Çocuklarınıza sakın ‘bu dünyada iyiler kazanır’ diye büyütmeyin, onlara deyin ki;
“Dünyada hep arsızlar, çığırtkanlar, kötüler ve iki yüzlüler kazanır ama sen onursuz bir kazancın, onurlu bir kaybedişe asla ulaşamayacağını bil ve hep iyi kal..”
Metin Akpınar..
***
Gelecek çocuklarımızın diyoruz ama çocuklarımıza bir gelecek bırakmıyoruz. Dünya sanki kendi kendini yok etmeye programlamış. Doğayı katlettik, havayı yok ettik, yer altı zenginliklerimizi savaş nedeni yaptık, dostlukları azaltıp, düşmanlıkları çoğalttık. Gelecek adına çocuklarımıza ne diyebiliriz, ya da ne bırakabiliriz. Sadece onurlu bir kaybediş olabilir. Kimsenin kölesi olmadan, kimsenin egosuna yenilmeden, kimsenin oyunlarına gelmeden yaşayabildiğimiz kadar yaşamalıyız.
Elbette bizler gittikten sonra birileri yeni dünyaya sevgiyi anlatacaktır, hoşgörülü olmayı, dostça bakmayı, kardeşçe yürümeyi, hiçbir çıkar olmadan birlikte nefes alıp, vermeyi. İki yüzlülerin de, kötülerinde sonu elbette bir gün gelecektir. Belki biz görmeyeceğiz ama onurlu duruşumuzu bozmadan, insanca, kavgasız ve çıkarsız, yarına umutla bakan çocuklarımız olacak.
***
Zaman zaman kendimizle baş başa kaldığımızda, geçmişi düşünür hüzünleniriz. Çünkü geçmişimizde o kadar güzellikler, dostluklar, arkadaşlıklar, sevgiler ve aşklar yaşanmıştır ki, o ana dönmeyi ve bedel bile ödemeyi çok isteriz.
Aşklar, kalplere yazılırdı, şimdi ki gibi sosyal medya yoktu. Ya mektup yazılırdı sevdiğine, ya da mendile ismi. Mektup kâğıtları da cicili biçili şeylerdi.
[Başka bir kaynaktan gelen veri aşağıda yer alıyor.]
(** * c7a/data/block_writer.hpp: the segmenting block writer

    A shallow embedding of [BlockWriterBase<BlockSize>] and the proofs of
    the properties its specification states about it.

    Conventions of the embedding.
    - A byte pointer into the writer's current block is its offset from
      [block_->begin()]; [nullptr] is [None].  [end_] is the offset of the
      end pointer from the begin of the block it was taken from.
    - Pointer differences and buffer sizes are [nat] (they are bounded by
      the size of a buffer that exists); the item counter [nitems_] is a
      64-bit [size_t] and its increment wraps.
    - The sink is an external object: the embedding keeps the calls it
      received, in order, as its state.
    - Undefined behaviour and failed assertions end the run with a
      [fault]. *)

From Stdlib Require Import List Arith Lia Bool NArith.
From Stdlib.Strings Require Import Byte.
Import ListNotations.

Set Implicit Arguments.

(** ** Outcomes of a run *)

Inductive fault : Type :=
| AssertionFailed   (* assert(!closed_) fails *)
| NullSink          (* sink_->... with sink_ == nullptr *)
| NullBlock         (* block_->... or arithmetic on a null current_ *)
| OutOfBounds       (* a copy or store outside the block *)
| Diverges.         (* the loop of Append never exits *)

Inductive result (A : Type) : Type :=
| Ok (a : A)
| Fail (f : fault).

Arguments Fail {A} f.

Definition bind {A B : Type} (r : result A) (k : A -> result B) : result B :=
  match r with
  | Ok a => k a
  | Fail f => Fail f
  end.

Notation "x <- e ;; k" := (bind e (fun x => k))
  (at level 61, e at next level, right associativity).

(** ** The external collaborators *)

(** Modelled from the spec: [data::Block<BlockSize>] (c7a/data/block.hpp is
    not part of the sources): a fixed-capacity byte buffer of capacity C
    with a begin/end byte range and no other structure. *)
Definition Block : Type := list byte.

(** Modelled from the spec: [data::VirtualBlock<BlockSize>]
    (c7a/data/block.hpp), the tuple (block, valid byte range, first item
    offset, item count) exchanged with a sink. *)
Record VirtualBlock : Type := mkVirtualBlock {
  vb_block : Block;
  vb_begin : nat;
  vb_end : nat;
  vb_first : nat;
  vb_nitems : N
}.

(** Modelled from the spec: [data::BlockSink<BlockSize>]
    (c7a/data/block_sink.hpp): it accepts sealed blocks, directly or as a
    virtual block, and is closed.  Its state is the list of the calls made
    on it, oldest first. *)
Inductive SinkCall : Type :=
| SinkAppendBlock (block : Block) (begin_off end_off first_offset : nat)
                  (nitems : N)
| SinkAppendVBlock (vb : VirtualBlock)
| SinkClose.

Definition BlockSink : Type := list SinkCall.

(** The calls a serializer makes on the writer it is given; the
    [operator()] of a nested item is its [MarkItem] followed by the calls
    of that item. *)
Inductive WriteCall : Type :=
| CallMarkItem
| CallAppend (data : list byte)
| CallPutByte (data : byte).

(** ** The writer *)

Record Writer : Type := mkWriter {
  block_ : option Block;
  current_ : option nat;
  end_ : nat;
  nitems_ : N;
  first_offset_ : nat;
  sink_ : option BlockSink;
  closed_ : bool
}.

Definition size_t_modulus : N := 18446744073709551616%N.

Definition set_sink (s : option BlockSink) (w : Writer) : Writer :=
  mkWriter (block_ w) (current_ w) (end_ w) (nitems_ w) (first_offset_ w)
           s (closed_ w).

Definition set_closed (c : bool) (w : Writer) : Writer :=
  mkWriter (block_ w) (current_ w) (end_ w) (nitems_ w) (first_offset_ w)
           (sink_ w) c.

Definition set_nitems (n : N) (w : Writer) : Writer :=
  mkWriter (block_ w) (current_ w) (end_ w) n (first_offset_ w)
           (sink_ w) (closed_ w).

Definition set_first_offset (o : nat) (w : Writer) : Writer :=
  mkWriter (block_ w) (current_ w) (end_ w) (nitems_ w) o
           (sink_ w) (closed_ w).

Definition set_block (b : option Block) (w : Writer) : Writer :=
  mkWriter b (current_ w) (end_ w) (nitems_ w) (first_offset_ w)
           (sink_ w) (closed_ w).

Definition set_current (c : option nat) (w : Writer) : Writer :=
  mkWriter (block_ w) c (end_ w) (nitems_ w) (first_offset_ w)
           (sink_ w) (closed_ w).

(** [std::copy(src, src + n, dst)] into a buffer at offset [off]. *)
Definition copy_at (buf : Block) (off : nat) (src : list byte) : Block :=
  firstn off buf ++ src ++ skipn (off + length src) buf.

Section BlockWriterBase.

(** The template parameter. *)
Variable BlockSize : nat.

(** [common::g_self_verify] (c7a/common/config.hpp). *)
Variable self_verify : bool.

(** The item type of [operator()], the bytes of
    [typeid(T).hash_code()] as [Put] copies them, and the calls
    [Serialization<BlockWriterBase, T>::Serialize] makes on the writer
    (c7a/data/serialization.hpp). *)
Variable T : Type.
Variable hash_code : list byte.
Variable Serialize : T -> list WriteCall.

(** [std::make_shared<Block>()]. *)
Definition make_block : Block := repeat "000"%byte BlockSize.

Definition AllocateBlock (w : Writer) : Writer :=
  mkWriter (Some make_block) (Some 0) BlockSize 0%N 0
           (sink_ w) (closed_ w).

(** The constructor; the members it leaves to [AllocateBlock] are all
    overwritten there. *)
Definition BlockWriterBase (sink : option BlockSink) : Writer :=
  AllocateBlock (mkWriter None None 0 0%N 0 sink false).

Definition IsValid (w : Writer) : bool :=
  match sink_ w with Some _ => true | None => false end.

(** [sink_->AppendBlock(block_, 0, current_ - block_->begin(),
    first_offset_, nitems_)].  The sink shares the block from here on;
    every caller drops or replaces [block_] right after, so the writer
    never stores into a block the sink holds. *)
Definition FlushBlock (w : Writer) : result Writer :=
  match block_ w, current_ w with
  | Some b, Some c =>
      match sink_ w with
      | Some s =>
          Ok (set_sink
                (Some (s ++ [SinkAppendBlock b 0 c (first_offset_ w)
                                             (nitems_ w)])) w)
      | None => Fail NullSink
      end
  | _, _ => Fail NullBlock
  end.

Definition MaybeFlushBlock (w : Writer) : result Writer :=
  match block_ w with
  | Some _ =>
      if negb (match current_ w with
               | Some c => c =? 0
               | None => false
               end)
         || negb (nitems_ w =? 0)%N
      then
        w1 <- FlushBlock w ;;
        Ok (set_current None (set_block None (set_nitems 0%N w1)))
      else Ok w
  | None => Fail NullBlock
  end.

Definition Flush (w : Writer) : result Writer :=
  w1 <- FlushBlock w ;;
  Ok (AllocateBlock w1).

Definition Close (w : Writer) : result Writer :=
  if negb (closed_ w) then
    w1 <- MaybeFlushBlock (set_closed true w) ;;
    match sink_ w1 with
    | Some s => Ok (set_sink (Some (s ++ [SinkClose])) w1)
    | None => Ok w1
    end
  else Ok w.

(** The destructor: [if (block_) Close();]. *)
Definition Destroy (w : Writer) : result Writer :=
  match block_ w with
  | Some _ => Close w
  | None => Ok w
  end.

Definition AppendBlocks (vblocks : list VirtualBlock) (w : Writer)
  : result Writer :=
  w1 <- MaybeFlushBlock w ;;
  w2 <- match vblocks with
        | [] => Ok w1
        | _ :: _ =>
            match sink_ w1 with
            | Some s =>
                Ok (set_sink (Some (s ++ map SinkAppendVBlock vblocks)) w1)
            | None => Fail NullSink
            end
        end ;;
  Ok (AllocateBlock w2).

Definition MarkItem (w : Writer) : result Writer :=
  w1 <- (if match current_ w with
            | Some c => c =? end_ w
            | None => false
            end
         then Flush w else Ok w) ;;
  w2 <- (if (nitems_ w1 =? 0)%N
         then match block_ w1, current_ w1 with
              | Some _, Some c => Ok (set_first_offset c w1)
              | _, _ => Fail NullBlock
              end
         else Ok w1) ;;
  Ok (set_nitems ((nitems_ w2 + 1) mod size_t_modulus)%N w2).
Hatıra defteri vardı o zamanlar ve herkes arkadaşına güzel anılar bırakırdı, birkaç cümle ile.
O zaman aşkına, sevgisine karşılık vermedi diye cinayet işlenmezdi. Kıyamazdı sevdiğine. O zaman erkekler daha bir kültürlüydü sanki. Çünkü bunu kitap ve gazete okuma istatistiklerinde görüyoruz. Kadına karşı hoşgörü vardı, sevgi vardı.. Kız çocukları el bebek, gül bebek büyütülürdü. Kızların kalbini çalmak için onlara foto romanlar alınırdı. Boşanmalar bu kadar olmazdı. Boşandı diye karısını da kimse öldürmezdi. Evet o zamanlar da hayat biraz pahalıydı, hastanelerde sıra vardı, ilaçlar zor bulunuyordu ama insanlar mutluydu.